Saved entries
(* ===== verification/TestkitSerial.v ===== *)
(** * robot-hal-testkit: the virtual serial port

    Models crates/robot-hal-testkit/src/virtual_serial.rs.  A session owns both ends of its
    queue, and every method borrows it exclusively, so that nothing can arrive while a [read]
    waits. *)

From S2P Require Import Prelude Core SerialRegistry TestkitUsbGpio.
Open Scope Z_scope.

Definition VS_QUEUE_CAPACITY : Z := 64.
Record VirtualSerialSession := mkVirtualSerialSession {
  vss_descriptor : ResourceDescriptor;
  vss_config : SerialConfig;
  vss_closed : bool;
  vss_queue : list Bytes;
  vss_pending : list Bytes;
  vss_control_lines : ControlLines;
}.
Definition vss_with (closed : bool) (queue pending : list Bytes) (lines : ControlLines)
    (s : VirtualSerialSession) : VirtualSerialSession :=
  mkVirtualSerialSession (vss_descriptor s) (vss_config s) closed queue pending lines.

Definition vs_invalid_argument (operation message : string) : HalError :=
  static_error "runtime.argument.invalid" InvalidArgument operation false message.
Definition vs_unsupported_configuration (operation message : string) : HalError :=
  static_error "runtime.transport.unsupported_configuration" InvalidArgument operation false message.
Definition vs_timeout (operation message : string) : HalError :=
  static_error "runtime.transport.timeout" Unavailable operation true message.
Definition vs_queue_full (operation : string) : HalError :=
  static_error "runtime.queue.full" Unavailable operation true
    "the bounded virtual receive queue has reached capacity".
Definition vs_session_closed (operation : string) : HalError :=
  static_error "runtime.session.closed" Conflict operation false "serial session is already closed".

Definition VirtualSerialAdapter_loopback (resource_id : string) : HalResult (list ResourceDescriptor) :=
  (λ d, [d]) <$>
  virtual_descriptor "virtual://serial/" resource_id Serial [("adapter", "virtual"); ("mode", "loopback")]
    [serial_bytes_capability].
Definition VirtualSerialAdapter_from_descriptors (descriptors : list ResourceDescriptor)
    : HalResult (list ResourceDescriptor) :=
  if len descriptors =? 0 then
    Err (vs_invalid_argument "serial.adapter.configure" "virtual adapter requires at least one descriptor")
  else Ok descriptors.
Definition vs_default_framing (c : SerialConfig) : bool :=
  match data_bits c, parity c, stop_bits c, flow_control c with
  | Eight, ParityNone, StopOne, FlowNone => true
  | _, _, _, _ => false
  end.
Definition vs_validate_config (c : SerialConfig) : HalResult unit :=
  if baud_rate c =? 0 then
    Err (vs_invalid_argument "serial.open" "baud_rate must be greater than zero")
  else if read_timeout c =? 0 then
    Err (vs_invalid_argument "serial.open" "read_timeout must be greater than zero")
  else if negb (vs_default_framing c) then
    Err (vs_unsupported_configuration "serial.open"
           "virtual loopback only accepts the default framing configuration")
  else Ok ().
Definition VirtualSerialAdapter_open (descriptors : list ResourceDescriptor) (selector : ResourceSelector)
    (config : SerialConfig) : HalResult VirtualSerialSession :=
  resolve_resource descriptors selector serial_bytes_capability "serial.open" ≫= λ descriptor,
  vs_validate_config config ≫= λ _,
  Ok (mkVirtualSerialSession descriptor config false [] [] (mkControlLines false false)).

Section serial.
(** [{:?}] of a duration. *)
Context (duration_debug : Z → string).

Definition vss_next_bytes (s : VirtualSerialSession) : VirtualSerialSession * HalResult Bytes :=
  match vss_pending s with
  | bytes :: pending => (vss_with (vss_closed s) (vss_queue s) pending (vss_control_lines s) s, Ok bytes)
  | [] =>
      match vss_queue s with
      | bytes :: queue => (vss_with (vss_closed s) queue [] (vss_control_lines s) s, Ok bytes)
      | [] => (s, Err (vs_timeout "serial.read"
                         ("no bytes were available within " +:+ duration_debug (read_timeout (vss_config s)))))
      end
  end.
Definition vss_split_and_store_remainder (bytes : Bytes) (max_bytes : Z) (s : VirtualSerialSession)
    : VirtualSerialSession * Bytes :=
  if len bytes <=? max_bytes then (s, bytes)
  else (vss_with (vss_closed s) (vss_queue s) (drop (Z.to_nat max_bytes) bytes :: vss_pending s)
          (vss_control_lines s) s, take (Z.to_nat max_bytes) bytes).
Definition VirtualSerialSession_read (max_bytes : Z) (s : VirtualSerialSession)
    : VirtualSerialSession * HalResult Bytes :=
  if vss_closed s then (s, Err (vs_session_closed "serial.read"))
  else if max_bytes =? 0 then
    (s, Err (vs_invalid_argument "serial.read" "max_bytes must be greater than zero"))
  else
    match vss_next_bytes s with
    | (s, Err e) => (s, Err e)
    | (s, Ok bytes) => let '(s, head) := vss_split_and_store_remainder bytes max_bytes s in (s, Ok head)
    end.
Definition VirtualSerialSession_write_all (bytes : Bytes) (s : VirtualSerialSession)
    : VirtualSerialSession * HalResult unit :=
  if vss_closed s then (s, Err (vs_session_closed "serial.write"))
  else if len bytes =? 0 then (s, Ok ())
  else if len (vss_queue s) =? VS_QUEUE_CAPACITY then (s, Err (vs_queue_full "serial.write"))
  else (vss_with (vss_closed s) (vss_queue s ++ [bytes]) (vss_pending s) (vss_control_lines s) s, Ok ()).
Definition VirtualSerialSession_flush (s : VirtualSerialSession) : VirtualSerialSession * HalResult unit :=
  (s, if vss_closed s then Err (vs_session_closed "serial.flush") else Ok ()).
Definition VirtualSerialSession_set_control_lines (lines : ControlLines) (s : VirtualSerialSession)
    : VirtualSerialSession * HalResult unit :=
  if vss_closed s then (s, Err (vs_session_closed "serial.set_control_lines"))
  else (vss_with (vss_closed s) (vss_queue s) (vss_pending s) lines s, Ok ()).
Definition VirtualSerialSession_close (s : VirtualSerialSession) : VirtualSerialSession * HalResult unit :=
  (vss_with true (vss_queue s) (vss_pending s) (vss_control_lines s) s, Ok ()).

Local Instance virtual_serial_session : SerialSession VirtualSerialSession := {
  session_read s max_bytes := VirtualSerialSession_read max_bytes s;
  session_write_all s bytes := VirtualSerialSession_write_all bytes s;
  session_flush := VirtualSerialSession_flush;
  session_set_control_lines s lines := VirtualSerialSession_set_control_lines lines s;
}.

(** ** A byte stream *)
(** What is written and not read yet, and that every message holds at least a byte. *)
Definition vss_contents (s : VirtualSerialSession) : Bytes := mjoin (vss_pending s) ++ mjoin (vss_queue s).
Definition vss_inv (s : VirtualSerialSession) : Prop :=
  Forall (λ b, b ≠ []) (vss_pending s ++ vss_queue s) ∧ len (vss_queue s) <= VS_QUEUE_CAPACITY.

(** What an operation puts into the stream and takes from it. *)
Definition bytes_in (c : SerialCommand) (r : CommandResult) : Bytes :=
  match c, r with CmdWrite bytes _, ResUnit (Ok _) => bytes | _, _ => [] end.
Definition bytes_out (r : CommandResult) : Bytes :=
  match r with ResBytes (Ok bytes) => bytes | _ => [] end.
(** The commands that the actor of a session runs, one after the other. *)
Fixpoint vs_run_commands (cs : list SerialCommand) (s : VirtualSerialSession)
    : VirtualSerialSession * list (VirtualSerialSession * CommandResult) :=
  match cs with
  | [] => (s, [])
  | c :: cs =>
      let '(s', r) := run_command s c in
      let '(s', rs) := vs_run_commands cs s' in (s', (s, r) :: rs)
  end.
Definition valid_read (c : SerialCommand) : Prop :=
  match c with CmdRead max_bytes _ => 0 <= max_bytes | _ => True end.

Lemma queue_join (queue : list Bytes) (bytes : Bytes) : mjoin (queue ++ [bytes]) = mjoin queue ++ bytes.
Proof. induction queue as [|b q IH]; simpl; [by rewrite app_nil_r|]. by rewrite IH, app_assoc. Qed.

(** What a command answers from a session [s]. *)
Definition answers (c : SerialCommand) (s : VirtualSerialSession) (r : CommandResult) : Prop :=
  match c, r with
  | CmdRead max_bytes _, ResBytes (Ok bytes) => bytes ≠ [] ∧ len bytes <= max_bytes
  | CmdRead max_bytes _, ResBytes (Err _) => vss_closed s = true ∨ max_bytes = 0 ∨ vss_contents s = []
  | CmdWrite bytes _, ResUnit (Err _) =>
      vss_closed s = true ∨ len (vss_queue s) = VS_QUEUE_CAPACITY
  | CmdRead _ _, _ | CmdWrite _ _, ResBytes _ => False
  | _, _ => True
  end.

Lemma vss_next_bytes_spec s s' r :
  vss_inv s → vss_next_bytes s = (s', r) →
  vss_inv s' ∧ vss_closed s' = vss_closed s ∧
  match r with
  | Ok bytes => bytes ≠ [] ∧ vss_contents s = bytes ++ vss_contents s'
  | Err _ => vss_contents s = [] ∧ s' = s
  end.
Proof.
  intros [HI HQ]. unfold vss_next_bytes, vss_inv, vss_contents in *.
  destruct (vss_pending s) as [|b pending] eqn:Hp; [destruct (vss_queue s) as [|b queue] eqn:Hq|];
    intros [= <- <-]; simpl in *; rewrite ?Hp, ?Hq; simpl.
  - done.
  - apply Forall_cons in HI as [? ?]. split; [split; [done|unfold len in *; simpl in *; lia]|].
    done.
  - apply Forall_cons in HI as [? ?]. split; [done|]. split; [done|]. split; [done|].
    by rewrite app_assoc.
Qed.
Lemma vss_split_spec bytes n s s' head :
  0 < n → bytes ≠ [] → vss_inv s → vss_split_and_store_remainder bytes n s = (s', head) →
  vss_inv s' ∧ vss_closed s' = vss_closed s ∧ head ≠ [] ∧ len head <= n ∧
  head ++ vss_contents s' = bytes ++ vss_contents s.
Proof.
  intros Hn Hb [HI HQ]. unfold vss_split_and_store_remainder.
  destruct (_ <=? _) eqn:Hl; bool_simp; intros [= <- <-]; [done|].
  unfold vss_inv, vss_contents. simpl. unfold len in *. split_and!; try done.
  - constructor; [|done]. intros He%(f_equal length). rewrite length_drop in He. simpl in He. lia.
  - intros He%(f_equal length). rewrite length_take in He. simpl in He. lia.
  - rewrite length_take. lia.
  - by rewrite <- app_assoc, app_assoc, take_drop.
Qed.
Lemma vss_command_stream c s s' r :
  vss_inv s → valid_read c → run_command s c = (s', r) →
  vss_inv s' ∧ vss_closed s' = vss_closed s ∧
  bytes_out r ++ vss_contents s' = vss_contents s ++ bytes_in c r ∧
  answers c s r.
Proof.
  intros HI Hv. unfold run_command.
  destruct c as [max_bytes reply|bytes reply|reply|lines reply]; simpl in *.
  - unfold VirtualSerialSession_read. destruct (vss_closed s) eqn:Hc.
    { intros [= <- <-]. simpl. rewrite app_nil_r. auto 9. }
    destruct (max_bytes =? 0) eqn:Hm; bool_simp.
    { intros [= <- <-]. simpl. rewrite app_nil_r. auto 9. }
    destruct (vss_next_bytes s) as [s1 [b|e]] eqn:Hb; apply vss_next_bytes_spec in Hb as (H1 & H2 & H3); try done.
    2:{ intros [= <- <-]. destruct H3 as [H3 ->]. simpl. rewrite app_nil_r. auto 9. }
    destruct H3 as [Hne Hs].
    destruct (vss_split_and_store_remainder b max_bytes s1) as [s2 head] eqn:Hsp.
    apply vss_split_spec in Hsp as (H4 & H5 & H6 & H7 & H8); try done; [|lia].
    intros [= <- <-]. simpl. rewrite app_nil_r, Hs. split_and!; congruence.
  - unfold VirtualSerialSession_write_all. destruct (vss_closed s) eqn:Hc.
    { intros [= <- <-]. simpl. rewrite app_nil_r. auto 9. }
    destruct (len bytes =? 0) eqn:Hl; bool_simp.
    { intros [= <- <-]. simpl. destruct bytes; [|unfold len in Hl; simpl in Hl; lia].
      rewrite app_nil_r. auto 9. }
    destruct (_ =? _) eqn:Hq; bool_simp; intros [= <- <-]; cbn [bytes_out bytes_in].
    { simpl. rewrite app_nil_r. auto 9. }
    destruct HI as [HI HQ]. unfold vss_inv, vss_contents. cbn [vss_with vss_pending vss_queue].
    split_and!; try done.
    + rewrite app_assoc. apply Forall_app. split; [done|]. repeat constructor.
      intros ->. done.
    + unfold len in *. rewrite length_app. simpl. unfold VS_QUEUE_CAPACITY in *. lia.
    + rewrite queue_join. exact (app_assoc (mjoin (vss_pending s)) _ _).
  - intros [= <- <-]. rewrite app_nil_r. destruct (vss_closed s); auto 9.
  - unfold VirtualSerialSession_set_control_lines.
    destruct (vss_closed s) eqn:Hc; intros [= <- <-]; simpl; rewrite app_nil_r; auto 9.
Qed.

(** A session is a bounded byte stream: whatever commands it runs, the bytes read, followed by
    those still inside, are those that were inside, followed by the bytes written by the
    writes that succeeded; a read takes at least one byte and at most what was asked for, and
    fails only on a closed session, for a zero bound or when nothing is there; a write fails
    only on a closed session or when 64 messages wait. *)
Theorem virtual_serial_stream cs s s' rs :
  vss_inv s → Forall valid_read cs → vs_run_commands cs s = (s', rs) →
  vss_inv s' ∧
  mjoin (bytes_out <$> rs.*2) ++ vss_contents s' = vss_contents s ++ mjoin (zip_with bytes_in cs rs.*2) ∧
  Forall2 (λ c sr, answers c sr.1 sr.2) cs rs.
Proof.
  intros HI Hv. revert s s' rs HI. induction Hv as [|c cs Hc Hv IH]; intros s s' rs HI; simpl.
  { intros [= <- <-]. simpl. rewrite app_nil_r. repeat split; try constructor; apply HI. }
  destruct (run_command s c) as [s1 r] eqn:Hr.
  apply vss_command_stream in Hr as (H1 & _ & H3 & H4); [|done|done].
  destruct (vs_run_commands cs s1) as [s2 rs'] eqn:Hrs. intros [= <- <-].
  apply IH in Hrs as (I1 & I2 & I3); [|done]. simpl. split_and!; [done| |by constructor].
  change ((bytes_out r ++ mjoin (bytes_out <$> rs'.*2)) ++ vss_contents s2
          = vss_contents s ++ bytes_in c r ++ mjoin (zip_with bytes_in cs rs'.*2)).
  by rewrite <- app_assoc, I2, app_assoc, H3, app_assoc.
Qed.
End serial.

=== WHAT YOU NEED TO DO ===
Find the lines above that hold "followed", then copy each of them.

=== RESULT ===
(** A session is a bounded byte stream: whatever commands it runs, the bytes read, followed by
    those still inside, are those that were inside, followed by the bytes written by the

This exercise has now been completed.